THE INPUT:

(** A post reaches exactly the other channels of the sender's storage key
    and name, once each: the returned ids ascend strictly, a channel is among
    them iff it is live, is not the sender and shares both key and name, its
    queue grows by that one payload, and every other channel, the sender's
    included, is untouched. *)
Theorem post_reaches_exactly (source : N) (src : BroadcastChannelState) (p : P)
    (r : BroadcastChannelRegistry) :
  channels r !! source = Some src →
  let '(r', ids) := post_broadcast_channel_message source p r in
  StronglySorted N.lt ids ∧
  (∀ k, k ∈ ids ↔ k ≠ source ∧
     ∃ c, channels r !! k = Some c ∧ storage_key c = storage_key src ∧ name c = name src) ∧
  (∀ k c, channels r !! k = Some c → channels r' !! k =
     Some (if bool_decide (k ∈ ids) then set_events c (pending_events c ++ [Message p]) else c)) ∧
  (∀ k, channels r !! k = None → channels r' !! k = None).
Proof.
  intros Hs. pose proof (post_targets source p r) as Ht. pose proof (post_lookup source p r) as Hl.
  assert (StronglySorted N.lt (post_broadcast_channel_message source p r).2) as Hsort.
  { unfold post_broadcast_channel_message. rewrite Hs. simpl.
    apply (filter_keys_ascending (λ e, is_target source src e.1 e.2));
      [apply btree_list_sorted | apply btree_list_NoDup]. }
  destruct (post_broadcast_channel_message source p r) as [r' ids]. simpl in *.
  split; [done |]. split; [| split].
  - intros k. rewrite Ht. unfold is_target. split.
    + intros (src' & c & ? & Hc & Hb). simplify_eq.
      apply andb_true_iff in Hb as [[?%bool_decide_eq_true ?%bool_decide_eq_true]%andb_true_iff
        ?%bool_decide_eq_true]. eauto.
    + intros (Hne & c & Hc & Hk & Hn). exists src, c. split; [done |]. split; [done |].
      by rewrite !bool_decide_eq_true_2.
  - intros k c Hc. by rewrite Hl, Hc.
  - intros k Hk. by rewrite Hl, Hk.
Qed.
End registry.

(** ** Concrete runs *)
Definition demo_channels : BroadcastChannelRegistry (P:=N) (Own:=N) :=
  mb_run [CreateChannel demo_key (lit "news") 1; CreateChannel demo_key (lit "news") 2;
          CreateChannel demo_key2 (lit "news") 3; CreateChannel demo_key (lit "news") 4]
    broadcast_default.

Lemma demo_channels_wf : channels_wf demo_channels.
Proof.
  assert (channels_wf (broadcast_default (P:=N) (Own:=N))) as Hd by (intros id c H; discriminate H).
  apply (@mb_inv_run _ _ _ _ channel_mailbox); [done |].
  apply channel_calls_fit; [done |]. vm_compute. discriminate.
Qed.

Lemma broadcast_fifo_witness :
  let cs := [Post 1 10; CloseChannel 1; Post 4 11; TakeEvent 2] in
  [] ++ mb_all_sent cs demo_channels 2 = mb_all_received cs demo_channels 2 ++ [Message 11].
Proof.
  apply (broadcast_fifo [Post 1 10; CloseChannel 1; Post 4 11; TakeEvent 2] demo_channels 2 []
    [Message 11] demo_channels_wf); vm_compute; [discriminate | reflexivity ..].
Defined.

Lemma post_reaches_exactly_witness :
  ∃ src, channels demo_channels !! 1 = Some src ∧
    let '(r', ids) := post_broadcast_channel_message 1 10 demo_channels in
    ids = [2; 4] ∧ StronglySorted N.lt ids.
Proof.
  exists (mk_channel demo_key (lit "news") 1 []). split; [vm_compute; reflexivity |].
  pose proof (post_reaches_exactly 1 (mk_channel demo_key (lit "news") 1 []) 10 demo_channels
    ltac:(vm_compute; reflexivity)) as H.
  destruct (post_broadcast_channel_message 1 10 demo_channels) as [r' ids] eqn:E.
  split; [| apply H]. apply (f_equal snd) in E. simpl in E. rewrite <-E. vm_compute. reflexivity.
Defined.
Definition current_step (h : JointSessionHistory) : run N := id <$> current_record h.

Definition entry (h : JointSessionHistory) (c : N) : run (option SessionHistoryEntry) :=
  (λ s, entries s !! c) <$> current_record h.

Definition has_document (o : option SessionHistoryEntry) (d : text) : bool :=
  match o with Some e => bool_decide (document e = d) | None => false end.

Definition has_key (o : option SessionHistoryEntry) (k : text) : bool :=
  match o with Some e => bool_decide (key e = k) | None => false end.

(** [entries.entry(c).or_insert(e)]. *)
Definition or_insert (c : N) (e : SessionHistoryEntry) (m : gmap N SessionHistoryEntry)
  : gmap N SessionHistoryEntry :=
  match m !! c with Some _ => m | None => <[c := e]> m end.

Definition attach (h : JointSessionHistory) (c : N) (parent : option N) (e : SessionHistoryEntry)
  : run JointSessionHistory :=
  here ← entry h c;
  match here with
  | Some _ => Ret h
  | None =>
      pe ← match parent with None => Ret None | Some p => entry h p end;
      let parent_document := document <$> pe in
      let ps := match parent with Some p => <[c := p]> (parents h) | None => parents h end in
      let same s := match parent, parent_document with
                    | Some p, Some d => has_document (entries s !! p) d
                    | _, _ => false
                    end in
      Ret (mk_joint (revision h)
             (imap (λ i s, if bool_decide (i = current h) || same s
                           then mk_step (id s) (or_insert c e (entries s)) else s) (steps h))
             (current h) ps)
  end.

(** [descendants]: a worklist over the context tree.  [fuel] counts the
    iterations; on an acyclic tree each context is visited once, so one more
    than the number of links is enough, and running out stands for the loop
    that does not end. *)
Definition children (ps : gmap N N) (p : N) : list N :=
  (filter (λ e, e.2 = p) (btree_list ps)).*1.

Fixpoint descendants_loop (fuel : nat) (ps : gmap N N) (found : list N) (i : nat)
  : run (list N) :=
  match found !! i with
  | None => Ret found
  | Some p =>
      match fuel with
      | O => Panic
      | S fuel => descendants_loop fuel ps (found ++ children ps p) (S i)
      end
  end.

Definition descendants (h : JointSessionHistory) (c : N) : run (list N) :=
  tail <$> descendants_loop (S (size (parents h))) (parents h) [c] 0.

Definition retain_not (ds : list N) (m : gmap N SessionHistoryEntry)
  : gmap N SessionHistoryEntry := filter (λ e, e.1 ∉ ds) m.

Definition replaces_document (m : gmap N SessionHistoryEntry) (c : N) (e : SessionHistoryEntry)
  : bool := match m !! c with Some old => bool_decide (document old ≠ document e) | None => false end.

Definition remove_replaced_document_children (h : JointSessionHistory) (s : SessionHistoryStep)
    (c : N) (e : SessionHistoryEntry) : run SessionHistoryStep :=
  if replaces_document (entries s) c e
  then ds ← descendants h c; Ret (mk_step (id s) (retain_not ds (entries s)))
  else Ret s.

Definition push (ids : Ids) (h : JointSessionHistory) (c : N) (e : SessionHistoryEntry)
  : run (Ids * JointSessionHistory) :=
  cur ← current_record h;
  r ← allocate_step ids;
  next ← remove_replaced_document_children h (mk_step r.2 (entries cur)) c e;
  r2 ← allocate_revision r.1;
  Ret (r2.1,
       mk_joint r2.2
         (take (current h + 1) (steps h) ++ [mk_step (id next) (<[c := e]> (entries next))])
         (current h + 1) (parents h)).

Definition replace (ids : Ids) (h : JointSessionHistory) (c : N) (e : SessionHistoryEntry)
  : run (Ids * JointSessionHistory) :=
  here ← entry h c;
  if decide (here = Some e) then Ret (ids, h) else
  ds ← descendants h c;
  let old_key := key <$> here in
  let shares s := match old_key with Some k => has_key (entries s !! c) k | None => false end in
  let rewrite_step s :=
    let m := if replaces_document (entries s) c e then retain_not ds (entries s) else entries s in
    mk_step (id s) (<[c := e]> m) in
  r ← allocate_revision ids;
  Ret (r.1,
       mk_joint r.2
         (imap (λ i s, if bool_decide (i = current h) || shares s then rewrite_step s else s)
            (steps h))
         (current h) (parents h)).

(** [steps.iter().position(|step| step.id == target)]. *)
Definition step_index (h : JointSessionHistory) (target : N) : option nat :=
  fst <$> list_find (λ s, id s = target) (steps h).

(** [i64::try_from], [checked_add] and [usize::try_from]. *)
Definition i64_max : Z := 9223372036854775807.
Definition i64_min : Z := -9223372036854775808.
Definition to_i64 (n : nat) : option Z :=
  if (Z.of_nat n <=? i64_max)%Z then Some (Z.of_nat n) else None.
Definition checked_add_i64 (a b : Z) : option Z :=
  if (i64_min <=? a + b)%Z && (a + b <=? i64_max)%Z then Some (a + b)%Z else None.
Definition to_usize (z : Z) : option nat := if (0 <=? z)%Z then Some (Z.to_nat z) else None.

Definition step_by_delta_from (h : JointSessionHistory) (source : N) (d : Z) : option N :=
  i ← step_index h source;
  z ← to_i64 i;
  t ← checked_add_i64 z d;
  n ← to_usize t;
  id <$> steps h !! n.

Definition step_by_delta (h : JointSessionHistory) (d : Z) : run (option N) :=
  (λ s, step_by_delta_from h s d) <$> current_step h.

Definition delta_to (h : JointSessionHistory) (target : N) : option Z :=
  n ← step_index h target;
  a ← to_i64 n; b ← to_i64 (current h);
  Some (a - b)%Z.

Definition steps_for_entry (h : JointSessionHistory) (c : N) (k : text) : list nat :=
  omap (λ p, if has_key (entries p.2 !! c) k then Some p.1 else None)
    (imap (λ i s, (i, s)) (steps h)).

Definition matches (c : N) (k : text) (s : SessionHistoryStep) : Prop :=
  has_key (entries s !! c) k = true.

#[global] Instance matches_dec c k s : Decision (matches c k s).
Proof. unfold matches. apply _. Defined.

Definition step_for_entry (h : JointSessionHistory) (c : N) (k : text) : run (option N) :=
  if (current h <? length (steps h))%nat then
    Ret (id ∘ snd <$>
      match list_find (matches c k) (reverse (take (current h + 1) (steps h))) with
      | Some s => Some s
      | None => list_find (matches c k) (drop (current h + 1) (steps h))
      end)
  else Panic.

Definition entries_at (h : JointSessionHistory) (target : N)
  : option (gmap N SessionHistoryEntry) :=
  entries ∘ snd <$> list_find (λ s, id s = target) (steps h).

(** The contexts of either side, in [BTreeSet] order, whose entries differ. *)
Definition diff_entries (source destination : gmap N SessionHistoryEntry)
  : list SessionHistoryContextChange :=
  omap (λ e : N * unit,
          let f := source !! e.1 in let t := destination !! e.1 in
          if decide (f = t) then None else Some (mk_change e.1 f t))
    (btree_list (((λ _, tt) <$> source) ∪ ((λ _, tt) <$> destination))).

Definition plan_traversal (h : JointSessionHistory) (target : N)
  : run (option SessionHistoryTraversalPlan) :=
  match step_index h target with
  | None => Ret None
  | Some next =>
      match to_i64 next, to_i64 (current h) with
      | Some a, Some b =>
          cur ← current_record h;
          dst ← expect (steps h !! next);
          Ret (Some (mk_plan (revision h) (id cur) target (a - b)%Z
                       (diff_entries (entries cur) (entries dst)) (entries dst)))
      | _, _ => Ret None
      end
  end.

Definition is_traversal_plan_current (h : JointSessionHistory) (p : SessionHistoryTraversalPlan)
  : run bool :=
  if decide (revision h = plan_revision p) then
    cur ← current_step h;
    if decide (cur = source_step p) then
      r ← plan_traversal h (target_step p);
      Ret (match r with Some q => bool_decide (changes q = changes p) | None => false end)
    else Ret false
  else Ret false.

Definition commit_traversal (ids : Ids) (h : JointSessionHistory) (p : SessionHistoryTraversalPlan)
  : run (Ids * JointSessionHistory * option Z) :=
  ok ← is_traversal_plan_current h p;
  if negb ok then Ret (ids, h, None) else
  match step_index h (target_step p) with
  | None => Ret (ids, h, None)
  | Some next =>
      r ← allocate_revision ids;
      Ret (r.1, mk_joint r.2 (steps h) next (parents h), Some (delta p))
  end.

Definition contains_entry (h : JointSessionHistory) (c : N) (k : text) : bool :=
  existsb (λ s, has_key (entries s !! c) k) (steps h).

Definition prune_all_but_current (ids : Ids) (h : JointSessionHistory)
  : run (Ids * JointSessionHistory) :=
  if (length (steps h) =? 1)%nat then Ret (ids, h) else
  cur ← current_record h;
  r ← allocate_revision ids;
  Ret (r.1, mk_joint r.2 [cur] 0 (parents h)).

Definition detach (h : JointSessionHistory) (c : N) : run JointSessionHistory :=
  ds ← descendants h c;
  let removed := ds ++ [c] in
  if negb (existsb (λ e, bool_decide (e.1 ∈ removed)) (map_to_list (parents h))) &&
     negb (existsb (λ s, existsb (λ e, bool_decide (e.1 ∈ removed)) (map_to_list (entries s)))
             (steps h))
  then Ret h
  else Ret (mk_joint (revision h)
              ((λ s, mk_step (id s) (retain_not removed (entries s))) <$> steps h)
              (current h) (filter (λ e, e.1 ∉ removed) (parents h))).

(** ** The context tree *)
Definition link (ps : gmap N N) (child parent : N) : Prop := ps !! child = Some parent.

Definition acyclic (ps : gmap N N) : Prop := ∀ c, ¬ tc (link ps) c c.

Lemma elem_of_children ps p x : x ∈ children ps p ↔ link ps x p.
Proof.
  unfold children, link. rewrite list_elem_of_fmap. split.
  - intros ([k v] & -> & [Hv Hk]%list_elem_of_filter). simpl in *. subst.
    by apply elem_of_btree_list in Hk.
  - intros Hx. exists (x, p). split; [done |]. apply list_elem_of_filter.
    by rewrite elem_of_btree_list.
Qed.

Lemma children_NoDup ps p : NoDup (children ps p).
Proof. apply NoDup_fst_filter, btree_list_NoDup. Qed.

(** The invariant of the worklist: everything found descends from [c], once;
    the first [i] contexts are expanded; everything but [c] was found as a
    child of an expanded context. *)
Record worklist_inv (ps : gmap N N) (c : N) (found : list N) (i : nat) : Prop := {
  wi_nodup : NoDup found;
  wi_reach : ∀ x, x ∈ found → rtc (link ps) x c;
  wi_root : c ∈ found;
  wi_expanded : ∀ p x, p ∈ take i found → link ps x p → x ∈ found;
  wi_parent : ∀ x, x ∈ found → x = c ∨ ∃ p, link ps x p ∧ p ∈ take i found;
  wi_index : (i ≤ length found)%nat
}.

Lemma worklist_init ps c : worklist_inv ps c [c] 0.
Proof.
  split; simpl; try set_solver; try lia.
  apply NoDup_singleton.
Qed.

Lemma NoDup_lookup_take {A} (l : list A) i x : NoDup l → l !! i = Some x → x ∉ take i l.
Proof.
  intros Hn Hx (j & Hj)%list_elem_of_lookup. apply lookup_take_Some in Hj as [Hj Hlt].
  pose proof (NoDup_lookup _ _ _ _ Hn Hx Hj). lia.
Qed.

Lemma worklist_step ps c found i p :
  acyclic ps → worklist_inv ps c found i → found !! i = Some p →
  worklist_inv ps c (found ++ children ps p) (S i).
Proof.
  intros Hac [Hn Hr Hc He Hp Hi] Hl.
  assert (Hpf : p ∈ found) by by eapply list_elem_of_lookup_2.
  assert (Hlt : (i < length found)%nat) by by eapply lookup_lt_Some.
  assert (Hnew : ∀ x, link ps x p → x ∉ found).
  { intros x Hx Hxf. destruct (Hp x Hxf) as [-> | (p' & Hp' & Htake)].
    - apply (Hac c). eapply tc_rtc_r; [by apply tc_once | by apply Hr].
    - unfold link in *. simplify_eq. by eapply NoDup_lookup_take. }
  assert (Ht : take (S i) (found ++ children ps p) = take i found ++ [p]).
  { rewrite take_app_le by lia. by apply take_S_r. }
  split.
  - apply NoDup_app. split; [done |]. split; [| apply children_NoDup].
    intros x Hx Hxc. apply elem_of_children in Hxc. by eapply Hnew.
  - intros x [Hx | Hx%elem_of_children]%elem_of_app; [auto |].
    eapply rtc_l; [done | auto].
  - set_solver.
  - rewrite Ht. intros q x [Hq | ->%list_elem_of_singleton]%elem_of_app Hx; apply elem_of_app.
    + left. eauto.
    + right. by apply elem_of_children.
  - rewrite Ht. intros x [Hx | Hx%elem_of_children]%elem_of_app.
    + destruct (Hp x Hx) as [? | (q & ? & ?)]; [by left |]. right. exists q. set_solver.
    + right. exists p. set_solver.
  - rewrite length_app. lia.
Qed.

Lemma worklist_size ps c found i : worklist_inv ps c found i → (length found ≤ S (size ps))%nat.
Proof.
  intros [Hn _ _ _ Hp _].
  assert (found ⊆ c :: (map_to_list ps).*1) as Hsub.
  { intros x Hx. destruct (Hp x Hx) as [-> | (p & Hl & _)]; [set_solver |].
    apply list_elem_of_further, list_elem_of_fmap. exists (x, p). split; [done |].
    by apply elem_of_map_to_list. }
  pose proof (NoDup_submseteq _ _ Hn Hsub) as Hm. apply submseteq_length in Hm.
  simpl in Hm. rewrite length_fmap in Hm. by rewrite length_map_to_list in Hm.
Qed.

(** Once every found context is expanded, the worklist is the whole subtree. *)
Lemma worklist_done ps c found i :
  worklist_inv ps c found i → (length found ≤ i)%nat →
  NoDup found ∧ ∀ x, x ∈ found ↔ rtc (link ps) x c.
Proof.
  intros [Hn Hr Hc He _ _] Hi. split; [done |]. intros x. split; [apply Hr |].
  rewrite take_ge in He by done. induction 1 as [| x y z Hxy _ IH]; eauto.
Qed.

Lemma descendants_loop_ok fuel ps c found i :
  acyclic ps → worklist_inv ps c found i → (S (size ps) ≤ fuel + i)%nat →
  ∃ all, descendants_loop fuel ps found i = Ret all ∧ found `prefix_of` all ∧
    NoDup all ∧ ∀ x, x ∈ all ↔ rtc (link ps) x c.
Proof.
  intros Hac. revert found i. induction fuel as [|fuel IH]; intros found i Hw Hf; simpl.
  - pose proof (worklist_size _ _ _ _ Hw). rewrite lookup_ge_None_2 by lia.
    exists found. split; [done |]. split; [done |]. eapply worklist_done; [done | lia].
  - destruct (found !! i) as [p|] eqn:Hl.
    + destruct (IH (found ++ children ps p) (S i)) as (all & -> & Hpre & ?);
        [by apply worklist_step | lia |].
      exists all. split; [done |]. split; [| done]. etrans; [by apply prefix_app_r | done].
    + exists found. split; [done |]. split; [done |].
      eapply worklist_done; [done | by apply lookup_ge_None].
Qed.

YOUR OBJECTIVE:
For this exercise, repeat exactly the lines of the data above from the one with "if negb ok then Ret (ids, h, None) else" down to the one with "let removed := ds ++ [c] in", both end lines included.

RESULT FOR THIS TASK:
  if negb ok then Ret (ids, h, None) else
  match step_index h (target_step p) with
  | None => Ret (ids, h, None)
  | Some next =>
      r ← allocate_revision ids;
      Ret (r.1, mk_joint r.2 (steps h) next (parents h), Some (delta p))
  end.

Definition contains_entry (h : JointSessionHistory) (c : N) (k : text) : bool :=
  existsb (λ s, has_key (entries s !! c) k) (steps h).

Definition prune_all_but_current (ids : Ids) (h : JointSessionHistory)
  : run (Ids * JointSessionHistory) :=
  if (length (steps h) =? 1)%nat then Ret (ids, h) else
  cur ← current_record h;
  r ← allocate_revision ids;
  Ret (r.1, mk_joint r.2 [cur] 0 (parents h)).

Definition detach (h : JointSessionHistory) (c : N) : run JointSessionHistory :=
  ds ← descendants h c;
  let removed := ds ++ [c] in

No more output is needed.